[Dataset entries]
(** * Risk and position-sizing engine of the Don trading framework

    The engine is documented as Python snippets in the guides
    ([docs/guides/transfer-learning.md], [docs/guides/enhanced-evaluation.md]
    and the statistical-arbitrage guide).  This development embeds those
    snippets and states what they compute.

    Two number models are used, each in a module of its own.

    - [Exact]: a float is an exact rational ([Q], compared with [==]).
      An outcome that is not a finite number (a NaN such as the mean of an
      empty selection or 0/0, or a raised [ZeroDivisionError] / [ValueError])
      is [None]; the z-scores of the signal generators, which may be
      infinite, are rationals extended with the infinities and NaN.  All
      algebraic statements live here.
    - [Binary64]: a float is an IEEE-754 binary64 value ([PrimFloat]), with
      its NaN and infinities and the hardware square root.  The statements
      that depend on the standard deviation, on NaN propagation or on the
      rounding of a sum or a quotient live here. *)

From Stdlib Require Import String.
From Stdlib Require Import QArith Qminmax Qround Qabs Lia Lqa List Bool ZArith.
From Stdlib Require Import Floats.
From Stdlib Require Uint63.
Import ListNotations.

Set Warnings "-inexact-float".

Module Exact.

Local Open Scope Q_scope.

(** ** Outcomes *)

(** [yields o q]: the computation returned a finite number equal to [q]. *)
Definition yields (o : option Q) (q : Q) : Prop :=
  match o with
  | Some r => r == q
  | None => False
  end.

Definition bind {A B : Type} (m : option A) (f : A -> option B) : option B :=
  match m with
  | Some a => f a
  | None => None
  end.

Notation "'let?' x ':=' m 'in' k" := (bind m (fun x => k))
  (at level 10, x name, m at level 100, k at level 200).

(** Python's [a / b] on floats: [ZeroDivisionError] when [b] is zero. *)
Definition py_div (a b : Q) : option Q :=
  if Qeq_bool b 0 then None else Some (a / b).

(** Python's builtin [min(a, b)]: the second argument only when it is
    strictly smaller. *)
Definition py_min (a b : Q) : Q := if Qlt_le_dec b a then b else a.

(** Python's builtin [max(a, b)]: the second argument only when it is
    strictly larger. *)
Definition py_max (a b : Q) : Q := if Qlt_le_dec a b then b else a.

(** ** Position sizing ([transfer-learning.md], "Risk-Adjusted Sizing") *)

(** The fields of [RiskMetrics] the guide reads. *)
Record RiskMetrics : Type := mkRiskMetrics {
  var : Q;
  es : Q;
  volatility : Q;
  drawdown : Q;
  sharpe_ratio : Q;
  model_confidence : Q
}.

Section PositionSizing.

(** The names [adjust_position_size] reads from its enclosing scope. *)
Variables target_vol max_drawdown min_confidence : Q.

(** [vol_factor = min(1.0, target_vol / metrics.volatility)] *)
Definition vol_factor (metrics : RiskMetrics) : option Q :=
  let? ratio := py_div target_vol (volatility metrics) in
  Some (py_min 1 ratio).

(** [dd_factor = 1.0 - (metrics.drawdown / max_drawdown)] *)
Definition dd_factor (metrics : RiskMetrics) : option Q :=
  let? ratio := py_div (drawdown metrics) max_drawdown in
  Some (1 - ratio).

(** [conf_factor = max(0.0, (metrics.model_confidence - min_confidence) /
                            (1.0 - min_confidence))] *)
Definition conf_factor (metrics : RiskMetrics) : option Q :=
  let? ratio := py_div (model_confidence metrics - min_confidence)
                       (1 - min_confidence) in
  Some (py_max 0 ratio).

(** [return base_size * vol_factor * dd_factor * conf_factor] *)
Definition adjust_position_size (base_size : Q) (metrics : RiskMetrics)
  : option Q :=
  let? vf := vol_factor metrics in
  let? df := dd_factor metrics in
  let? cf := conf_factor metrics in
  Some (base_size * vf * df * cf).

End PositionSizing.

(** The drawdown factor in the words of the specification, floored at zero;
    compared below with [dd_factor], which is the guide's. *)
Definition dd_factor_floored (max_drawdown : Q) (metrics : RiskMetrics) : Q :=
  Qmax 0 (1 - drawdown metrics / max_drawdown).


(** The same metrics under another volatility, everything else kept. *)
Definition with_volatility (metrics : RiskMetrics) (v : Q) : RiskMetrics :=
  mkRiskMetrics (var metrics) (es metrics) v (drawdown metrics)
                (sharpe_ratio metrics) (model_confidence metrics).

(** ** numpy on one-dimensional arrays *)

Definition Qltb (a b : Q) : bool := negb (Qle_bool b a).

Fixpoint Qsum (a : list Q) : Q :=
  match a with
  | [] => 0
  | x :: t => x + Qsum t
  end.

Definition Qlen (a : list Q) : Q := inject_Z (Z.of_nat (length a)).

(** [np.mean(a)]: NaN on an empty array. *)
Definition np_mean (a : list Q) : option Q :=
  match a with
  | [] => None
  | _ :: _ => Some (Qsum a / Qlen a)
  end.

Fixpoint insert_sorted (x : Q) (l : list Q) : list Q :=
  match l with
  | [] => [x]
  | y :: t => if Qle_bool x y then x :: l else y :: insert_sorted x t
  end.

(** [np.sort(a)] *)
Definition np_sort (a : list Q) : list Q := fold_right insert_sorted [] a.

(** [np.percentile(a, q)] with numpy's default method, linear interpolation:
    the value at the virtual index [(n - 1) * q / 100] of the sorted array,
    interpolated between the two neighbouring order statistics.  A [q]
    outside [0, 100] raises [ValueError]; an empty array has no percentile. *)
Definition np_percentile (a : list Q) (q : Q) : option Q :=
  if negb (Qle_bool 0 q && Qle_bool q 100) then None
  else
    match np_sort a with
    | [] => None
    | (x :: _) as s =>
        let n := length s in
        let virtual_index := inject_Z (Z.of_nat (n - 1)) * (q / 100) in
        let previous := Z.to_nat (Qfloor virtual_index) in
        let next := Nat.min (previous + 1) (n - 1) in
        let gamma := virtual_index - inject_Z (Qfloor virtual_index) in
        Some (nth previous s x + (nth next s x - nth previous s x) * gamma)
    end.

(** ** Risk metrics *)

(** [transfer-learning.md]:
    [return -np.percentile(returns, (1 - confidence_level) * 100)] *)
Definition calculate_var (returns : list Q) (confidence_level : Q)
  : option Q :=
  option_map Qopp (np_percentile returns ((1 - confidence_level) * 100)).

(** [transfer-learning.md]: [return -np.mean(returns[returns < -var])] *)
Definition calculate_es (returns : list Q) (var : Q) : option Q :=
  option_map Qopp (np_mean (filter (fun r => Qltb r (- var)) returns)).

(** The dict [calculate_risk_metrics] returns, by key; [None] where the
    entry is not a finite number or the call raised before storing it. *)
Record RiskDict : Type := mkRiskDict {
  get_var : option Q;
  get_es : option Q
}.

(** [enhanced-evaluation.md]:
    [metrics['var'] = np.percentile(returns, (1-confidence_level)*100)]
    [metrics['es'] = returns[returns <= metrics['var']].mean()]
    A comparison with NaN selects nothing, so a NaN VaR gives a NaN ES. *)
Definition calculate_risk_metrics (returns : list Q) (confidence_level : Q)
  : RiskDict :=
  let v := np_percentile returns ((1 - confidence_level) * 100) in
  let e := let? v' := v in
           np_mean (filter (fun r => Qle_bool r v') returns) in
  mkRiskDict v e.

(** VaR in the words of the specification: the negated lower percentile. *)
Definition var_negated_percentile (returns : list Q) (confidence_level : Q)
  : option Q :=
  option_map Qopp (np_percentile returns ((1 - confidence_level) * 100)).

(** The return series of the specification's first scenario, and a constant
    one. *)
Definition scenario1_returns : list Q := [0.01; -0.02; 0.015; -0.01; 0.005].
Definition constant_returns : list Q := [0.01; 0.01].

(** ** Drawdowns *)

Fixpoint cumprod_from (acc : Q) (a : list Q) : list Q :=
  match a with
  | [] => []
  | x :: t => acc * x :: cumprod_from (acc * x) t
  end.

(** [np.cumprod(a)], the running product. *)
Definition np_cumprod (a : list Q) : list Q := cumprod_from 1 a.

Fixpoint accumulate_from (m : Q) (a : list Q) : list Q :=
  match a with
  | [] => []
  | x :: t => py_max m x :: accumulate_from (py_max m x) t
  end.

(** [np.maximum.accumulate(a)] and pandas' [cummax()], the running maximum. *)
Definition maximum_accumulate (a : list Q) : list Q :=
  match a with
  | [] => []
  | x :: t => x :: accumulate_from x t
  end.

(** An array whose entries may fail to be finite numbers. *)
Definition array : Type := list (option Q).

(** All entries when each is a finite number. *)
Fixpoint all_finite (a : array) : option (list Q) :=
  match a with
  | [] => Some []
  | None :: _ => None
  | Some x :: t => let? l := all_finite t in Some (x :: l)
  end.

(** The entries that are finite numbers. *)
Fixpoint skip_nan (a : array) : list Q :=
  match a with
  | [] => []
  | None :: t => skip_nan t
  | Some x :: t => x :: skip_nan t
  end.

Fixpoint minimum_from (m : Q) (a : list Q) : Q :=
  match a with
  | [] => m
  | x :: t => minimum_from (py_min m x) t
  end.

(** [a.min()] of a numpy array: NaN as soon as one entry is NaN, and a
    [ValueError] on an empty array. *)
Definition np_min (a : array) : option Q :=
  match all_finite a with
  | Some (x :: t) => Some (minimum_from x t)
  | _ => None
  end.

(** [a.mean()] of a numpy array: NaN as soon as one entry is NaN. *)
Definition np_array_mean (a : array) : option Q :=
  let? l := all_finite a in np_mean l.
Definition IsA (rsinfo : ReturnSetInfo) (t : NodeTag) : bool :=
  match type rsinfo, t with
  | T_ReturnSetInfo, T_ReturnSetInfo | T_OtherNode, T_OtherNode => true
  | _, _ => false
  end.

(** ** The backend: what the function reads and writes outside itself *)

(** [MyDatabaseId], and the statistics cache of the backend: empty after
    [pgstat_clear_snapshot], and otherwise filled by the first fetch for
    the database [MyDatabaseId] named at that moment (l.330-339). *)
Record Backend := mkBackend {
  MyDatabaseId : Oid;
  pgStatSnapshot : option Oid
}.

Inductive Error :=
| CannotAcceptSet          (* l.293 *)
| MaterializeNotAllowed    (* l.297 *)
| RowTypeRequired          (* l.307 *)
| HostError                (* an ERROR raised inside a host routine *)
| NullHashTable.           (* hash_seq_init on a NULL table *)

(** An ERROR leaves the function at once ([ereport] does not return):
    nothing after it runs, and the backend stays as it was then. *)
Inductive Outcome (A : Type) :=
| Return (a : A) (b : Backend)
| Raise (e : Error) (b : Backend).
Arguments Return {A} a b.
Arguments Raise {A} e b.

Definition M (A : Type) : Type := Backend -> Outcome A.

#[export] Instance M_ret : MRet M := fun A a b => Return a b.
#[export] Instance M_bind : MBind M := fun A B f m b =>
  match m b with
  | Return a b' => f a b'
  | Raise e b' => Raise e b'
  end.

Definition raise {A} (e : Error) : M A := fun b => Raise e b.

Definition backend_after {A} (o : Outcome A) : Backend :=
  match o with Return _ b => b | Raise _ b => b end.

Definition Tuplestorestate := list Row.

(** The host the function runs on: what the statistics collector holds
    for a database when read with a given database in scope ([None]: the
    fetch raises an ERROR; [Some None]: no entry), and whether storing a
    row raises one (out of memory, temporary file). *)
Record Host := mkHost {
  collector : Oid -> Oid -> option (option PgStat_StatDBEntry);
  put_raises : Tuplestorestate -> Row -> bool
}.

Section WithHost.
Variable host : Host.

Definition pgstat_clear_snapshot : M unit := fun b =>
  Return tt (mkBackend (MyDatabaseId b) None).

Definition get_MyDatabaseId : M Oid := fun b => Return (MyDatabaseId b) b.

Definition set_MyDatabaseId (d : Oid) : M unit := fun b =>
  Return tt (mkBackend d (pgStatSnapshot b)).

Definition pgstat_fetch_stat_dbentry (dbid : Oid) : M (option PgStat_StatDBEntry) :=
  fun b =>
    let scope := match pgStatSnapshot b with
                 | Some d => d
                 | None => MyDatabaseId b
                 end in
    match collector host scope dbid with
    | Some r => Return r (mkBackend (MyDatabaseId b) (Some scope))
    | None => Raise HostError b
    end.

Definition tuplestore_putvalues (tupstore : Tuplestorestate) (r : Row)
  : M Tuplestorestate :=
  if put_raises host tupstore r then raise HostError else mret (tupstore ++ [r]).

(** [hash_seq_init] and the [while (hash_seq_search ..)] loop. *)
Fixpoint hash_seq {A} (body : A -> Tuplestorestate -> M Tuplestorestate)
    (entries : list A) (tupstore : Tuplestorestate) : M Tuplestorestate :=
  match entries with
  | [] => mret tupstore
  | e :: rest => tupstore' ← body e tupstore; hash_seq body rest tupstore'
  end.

■ Assignment ■
Each line, starting with the one containing "(entries : list" and ending with the last line of the records above, should be reproduced exactly.

■ Response area ■
    (entries : list A) (tupstore : Tuplestorestate) : M Tuplestorestate :=
  match entries with
  | [] => mret tupstore
  | e :: rest => tupstore' ← body e tupstore; hash_seq body rest tupstore'
  end.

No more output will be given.